Domain B: Residency & subprocessors
- Region pinning: Can you lock processing and storage to specific regions?
- Subprocessor map: Do they disclose all subprocessors who might see prompts/logs? Are flow-down obligations in place?
- Local options: Do they offer VPC/private endpoints or on-prem modes for sensitive workloads?
Red flags: Unclear backup geography; no subprocessor list; surprise analytics vendors.
Domain C: Security & identity
- Auth: SSO (SAML/OIDC), MFA, service identities, SCIM for user lifecycle?
- Egress control: Can you restrict API access by IP range/VPC peering? Support for mTLS or customer-managed keys?
- Secrets handling: Do logs/telemetry reject high-entropy secrets? Are there server-side guards?
Red flags: Shared API keys; broad engineer access to customer logs; plaintext logs.
Domain D: Observability & auditability
- Logging schema: Do they log decisions/metrics without raw prompts? Can you get structured exports?
- Tenant isolation: Can you get logs scoped to your tenant with correlation IDs?
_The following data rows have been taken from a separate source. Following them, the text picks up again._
(** X8.  The script: when finding or enumerating raises, no file is
    written.  When they return the derivatives, the script writes each
    derivative into a file of its own, test1.sdf, test2.sdf, ... in the
    order of enumeration (an empty test1.sdf when there is none), and all
    of them, in that order, into test.txt. *)
Theorem X8_script_writes_one_sdf_per_derivative (w : world) (d : disk) :
  let run :=
    (RGroupMolObject_init (MolFromSmiles "c1cc(CCCO)ccc1") ;;; main_pipeline) w in
  (forall e w', run = (Raise e, w') -> main_script w d = (Raise e, w', d))
  /\ (forall ds w', run = (Ok ds, w') ->
      exists d',
        main_script w d = (Ok tt, w', d')
        /\ dict_get "test.txt" d' = Some (mkFile SmilesWriter ds)
        /\ (forall k m, nth_error ds k = Some m ->
              dict_get (("test" ++ str_of_nat (S k)) ++ ".sdf")%string d'
              = Some (mkFile SDWriter [m]))
        /\ (ds = [] -> dict_get "test1.sdf" d' = Some (mkFile SDWriter []))).
Proof.
  intros run. split.
  - intros e w' Hrun. unfold main_script. fold run. now rewrite Hrun.
  - intros ds w' Hrun. unfold main_script. fold run. rewrite Hrun.
    set (sdf := mkFileWriter ds "test" "sdf" (PyInt 1)).
    set (txt := mkFileWriter ds "test" "txt" PyNone).
    change (FileWriter_init "test" ds "sdf" (PyInt 1) d)
      with (Ok sdf, sdf_writer sdf d).
    cbv iota.
    change (FileWriter_init "test" ds "txt" PyNone (sdf_writer sdf d))
      with (Ok txt, txt_writer txt (sdf_writer sdf d)).
    cbv iota. eexists. split; [reflexivity|].
    rewrite (txt_writer_unfragmented txt _ eq_refl).
    rewrite (sdf_writer_fragmented sdf d eq_refl).
    cbn [fw_name fw_molecules fw_fragmentation sdf txt].
    split; [apply dict_get_set_same|]. split.
    + intros k m Hk. rewrite dict_get_set_other.
      2:{ intros Heq. symmetry in Heq. revert Heq.
          apply (sdf_is_not_txt _ "test"). }
      destruct ds as [|i rest]; [destruct k; discriminate|].
      rewrite (split_from_start (PyInt 1) i rest eq_refl), split_singletons.
      apply (store_files_lookup SDWriter "test" ".sdf" _ 1 k [m] d).
      rewrite nth_error_map, Hk. reflexivity.
    + intros ->. rewrite dict_get_set_other by discriminate.
      apply (store_files_lookup SDWriter "test" ".sdf" [[]] 1 0 [] d).
      reflexivity.
Qed.

End ScriptProperties.

(** * Properties of the finder and the enumerator at the edges *)

Section EdgeProperties.
Context {rdkit : RDKit}.

Lemma collect_acc (sm : option Mol) (ps : list _) (acc : list Mol) :
  collect sm acc ps = match collect sm [] ps with
                      | Ok out => Ok (acc ++ out)
                      | Raise e => Raise e
                      end.
Proof.
  revert acc. induction ps as [|p ps IH]; intros acc; simpl.
  - now rewrite app_nil_r.
  - destruct (rewrite_pair sm p) as [x|e]; [|reflexivity].
    rewrite (IH (acc ++ [x])), (IH [x]).
    destruct (collect sm [] ps); [|reflexivity].
    now rewrite <- app_assoc.
Qed.

Lemma pairs_app (found1 found2 lib : dict entry) :
  pairs (found1 ++ found2) lib = pairs found1 lib ++ pairs found2 lib.
Proof. unfold pairs. apply flat_map_app. Qed.

Lemma pairs_nil_iff (found lib : dict entry) :
  pairs found lib = [] <->
  forall f c, In f found -> In c lib -> pattern_text c = pattern_text f.
Proof.
  split.
  - intros Hnil f c Hf Hc.
    destruct (String.eqb_spec (pattern_text c) (pattern_text f)) as [H|H];
      [exact H|].
    assert (Hin : In (f, c) (pairs found lib)) by (apply in_pairs; auto).
    rewrite Hnil in Hin. contradiction.
  - intros Hall. destruct (pairs found lib) as [|[f c] ps] eqn:E; [reflexivity|].
    assert (Hin : In (f, c) (pairs found lib)) by (rewrite E; now left).
    apply in_pairs in Hin. destruct Hin as [Hf [Hc Hne]].
    exfalso. apply Hne. now apply Hall.
Qed.

(** X9.  An object made without a molecule (the constructor was given
    None, as when the scaffold SMILES did not parse) has no molecule
    attribute.  On it the finder raises AttributeError as soon as the
    library has an entry, and returns the empty mapping for the empty
    library; the enumerator raises AttributeError as soon as a found entry
    and a library entry differ in pattern text, and returns no derivative
    otherwise.  Neither prints. *)
Theorem X9_object_without_molecule (w : world) (found : dict entry) :
  let w0 := snd (RGroupMolObject_init None w) in
  let lib := R_GROUPS w0 in
  lib = R_GROUPS w
  /\ (lib = [] -> find_r_groups w0 = (Ok [], w0))
  /\ (lib <> [] -> find_r_groups w0 = (Raise no_molecule, w0))
  /\ ((exists f c, In f found /\ In c lib
                   /\ pattern_text c <> pattern_text f) ->
      r_group_enumerator found w0 = (Raise no_molecule, w0))
  /\ ((forall f c, In f found -> In c lib ->
                   pattern_text c = pattern_text f) ->
      r_group_enumerator found w0 = (Ok [], w0)).
Proof.
  intros w0 lib. split; [reflexivity|].
  assert (Hm : self_molecule w0 = None) by reflexivity.
  split; [|split; [|split]].
  - intros Hlib. rewrite find_r_groups_find_from. fold lib. rewrite Hlib.
    simpl. now rewrite printed_nil.
  - intros Hlib. rewrite find_r_groups_find_from, Hm. fold lib.
    rewrite find_from_no_molecule by exact Hlib. simpl. now rewrite printed_nil.
  - intros [f [c [Hf [Hc Hne]]]]. rewrite r_group_enumerator_collect, Hm.
    fold lib. destruct (pairs found lib) as [|p ps] eqn:E.
    + exfalso. apply Hne. apply (proj1 (pairs_nil_iff found lib) E); assumption.
    + reflexivity.
  - intros Hall. rewrite r_group_enumerator_collect. fold lib.
    now rewrite (proj2 (pairs_nil_iff found lib) Hall).
Qed.

(** X10.  Enumerating for one mapping of found entries followed by another
    gives the derivatives of the first followed by those of the second;
    when the first enumeration raises, so does the whole, with the same
    exception. *)
Theorem X10_enumerator_of_appended_found
        (w : world) (found1 found2 : dict entry) :
  (forall out1 out2 w1 w2,
     r_group_enumerator found1 w = (Ok out1, w1) ->
     r_group_enumerator found2 w = (Ok out2, w2) ->
     r_group_enumerator (found1 ++ found2) w = (Ok (out1 ++ out2), w))
  /\ (forall e w1,
        r_group_enumerator found1 w = (Raise e, w1) ->
        r_group_enumerator (found1 ++ found2) w = (Raise e, w))
  /\ (forall out1 e w1 w2,
        r_group_enumerator found1 w = (Ok out1, w1) ->
        r_group_enumerator found2 w = (Raise e, w2) ->
        r_group_enumerator (found1 ++ found2) w = (Raise e, w)).
Proof.
  rewrite !r_group_enumerator_collect, pairs_app, collect_app.
  split; [|split].
  - intros out1 out2 w1 w2 H1 H2. injection H1 as H1 _. injection H2 as H2 _.
    rewrite H1, collect_acc, H2. reflexivity.
  - intros e w1 H1. injection H1 as H1 _. now rewrite H1.
  - intros out1 e w1 w2 H1 H2. injection H1 as H1 _. injection H2 as H2 _.
    rewrite H1, collect_acc, H2. reflexivity.
Qed.

Lemma map_snd_Forall2 (l l' : dict entry) :
  map snd l = map snd l' -> Forall2 (fun a b => snd a = snd b) l l'.
Proof.
  revert l'. induction l as [|a l IH]; intros [|b l'] H; simpl in H;
    try discriminate; constructor.
  - now injection H.
  - apply IH. now injection H.
Qed.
- Audit rights: Contractual right to audit or receive independent assurance (SOC 2/ISO) that covers AI components?
Red flags: “We can’t provide logs,” or logs contain raw text; no recent assurance reports.
Domain E: Legal & discovery
- Subpoena process: Will they notify you and challenge overbroad requests? Documented process?
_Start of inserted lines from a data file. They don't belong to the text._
(** C2, as stated, fails for the ratio of the spirits unit check: a ratio
    of one third is exported as 0.333, rounded to three decimal digits and
    not to four. *)
Lemma C2_counterexample :
  exists point row,
    SpiritsCheck.preparePoints ExportExamples.oneToThree = [point]
    /\ SpiritsCheck.ratio point = Some (1 # 3)
    /\ SpiritsCheck.exportRows UtcHost.host [point] = [row]
    /\ Download.field "ratio" row = Some (Download.Num (333 # 1000))
    /\ ~ RoundingSpec.exportedAs 4 (SpiritsCheck.ratio point) (Download.field "ratio" row).
Proof.
  eexists. eexists. split; [reflexivity|]. split; [reflexivity|].
  split; [reflexivity|]. split; [reflexivity|].
  intros [_ H]. vm_compute in H. apply H. reflexivity.
Qed.

(** C2 (amended).  Every export projector rounds each field by a fixed
    number of decimal digits: the spirits unit check its litres, its proof
    litres and also its litres/proof ratio to 3; the seasonality heatmap
    its cell value to 4 when normalized to shares and to 3 otherwise; the
    long-run view its total to 3 and each active share to 4; the beer
    strength view its total and each active category to 4 in share mode
    and to 3 otherwise; the per-capita view each series value to 3.  An
    absent value is exported as [null]. *)
Theorem C2_export_rounding :
  (forall host points i point,
      nth_error points i = Some point ->
      exists row,
        nth_error (SpiritsCheck.exportRows host points) i = Some row
        /\ RoundingSpec.exportedAs 3 (SpiritsCheck.litres point) (Download.field "litres" row)
        /\ RoundingSpec.exportedAs 3 (SpiritsCheck.proof point) (Download.field "proof" row)
        /\ RoundingSpec.exportedAs 3 (SpiritsCheck.ratio point) (Download.field "ratio" row))
  /\ (forall cells normalize i cell,
        nth_error cells i = Some cell ->
        exists row,
          nth_error (Seasonality.exportRows cells normalize) i = Some row
          /\ RoundingSpec.exportedAs (if normalize then 4 else 3) (Seasonality.value cell)
               (Download.field "value" row))
  /\ (forall host records group activeKeys i point,
        nth_error (LongRun.buildPoints host (LongRun.collectGroupData records group)) i
        = Some point ->
        exists row,
          nth_error (LongRun.createExportRows host records group activeKeys) i = Some row
          /\ RoundingSpec.exportedAs 3 (Some (LongRun.total point))
               (Download.field "total_litres" row)
          /\ forall label share,
               In label LongRun.SERIES_LABELS ->
               Js.includes (LongRun.keyForLabel label) activeKeys = true ->
               Js.objGet (LongRun.keyForLabel label) (LongRun.shares point) = Some share ->
               RoundingSpec.exportedAs 4 (Some share)
                 (Download.field (LongRun.keyForLabel label ++ "_share") row))
  /\ (forall host records byDecade asShare activeKeys i bar,
        nth_error (BeerStrength.aggregateRecords host records byDecade asShare activeKeys) i
        = Some bar ->
        exists row,
          nth_error (BeerStrength.exportRows host records byDecade asShare activeKeys) i
          = Some row
          /\ RoundingSpec.exportedAs (if asShare then 4 else 3) (Some (BeerStrength.total bar))
               (Download.field "total" row)
          /\ forall label v,
               In label BeerStrength.CATEGORY_LABELS ->
               Js.includes (BeerStrength.keyForLabel label) activeKeys = true ->
               Js.objGet (BeerStrength.keyForLabel label) (BeerStrength.values bar) = Some v ->
               RoundingSpec.exportedAs (if asShare then 4 else 3) (Some v)
                 (Download.field (BeerStrength.keyForLabel label) row))
  /\ (forall host records smoothed first rest series index point,
        PerCapita.buildSeries records smoothed = first :: rest ->
        In series (first :: rest) ->
        (index < List.length (PerCapita.values first))%nat ->
        nth_error (PerCapita.values series) index = Some point ->
        exists row,
          nth_error (PerCapita.exportRows host (first :: rest)) index = Some row
          /\ RoundingSpec.exportedAs 3 (PerCapita.value point)
               (Download.field (PerCapita.key series) row)).
Proof.
  split; [|split; [|split; [|split]]].
  - exact ExportFacts.spirits_row.
  - exact ExportFacts.seasonality_row.
  - exact ExportFacts.longrun_row.
  - exact ExportFacts.beerstrength_row.
  - exact ExportFacts.percapita_row.
Qed.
- Data classification alignment: Can your classifications (Restricted/Internal) be enforced in their product?
- Recordkeeping: Can they align with your records schedules and legal holds?
Red flags: Silent on discovery; blanket carve-outs; no legal points of contact.
Domain F: Model governance
- Model register: Can they disclose model versions, training data posture, safety features?
- Routing control: Can you pin versions, choose providers, or fail over? Is there a changelog with deprecations?
- Quality gates: Support for JSON schema validation, output filters, and tool allowlists?
Red flags: Surprise model switches; opaque updates; no validation hooks.
Domain G: Incident response
- Breach evidence: Will they provide forensic logs, timeline, and scope analysis?
- Notification SLAs: Contractual timelines for security and privacy incidents? Named on-call escalation path?
- Drills: Do they run table-tops/red-blue for prompt leaks and secret exposure?
Red flags: “We don’t share forensic detail,” or PR-driven comms with no artifacts.
Domain H: Commercials & indemnities
- IP indemnity: Coverage for claims arising from normal use of outputs? Caps and exclusions?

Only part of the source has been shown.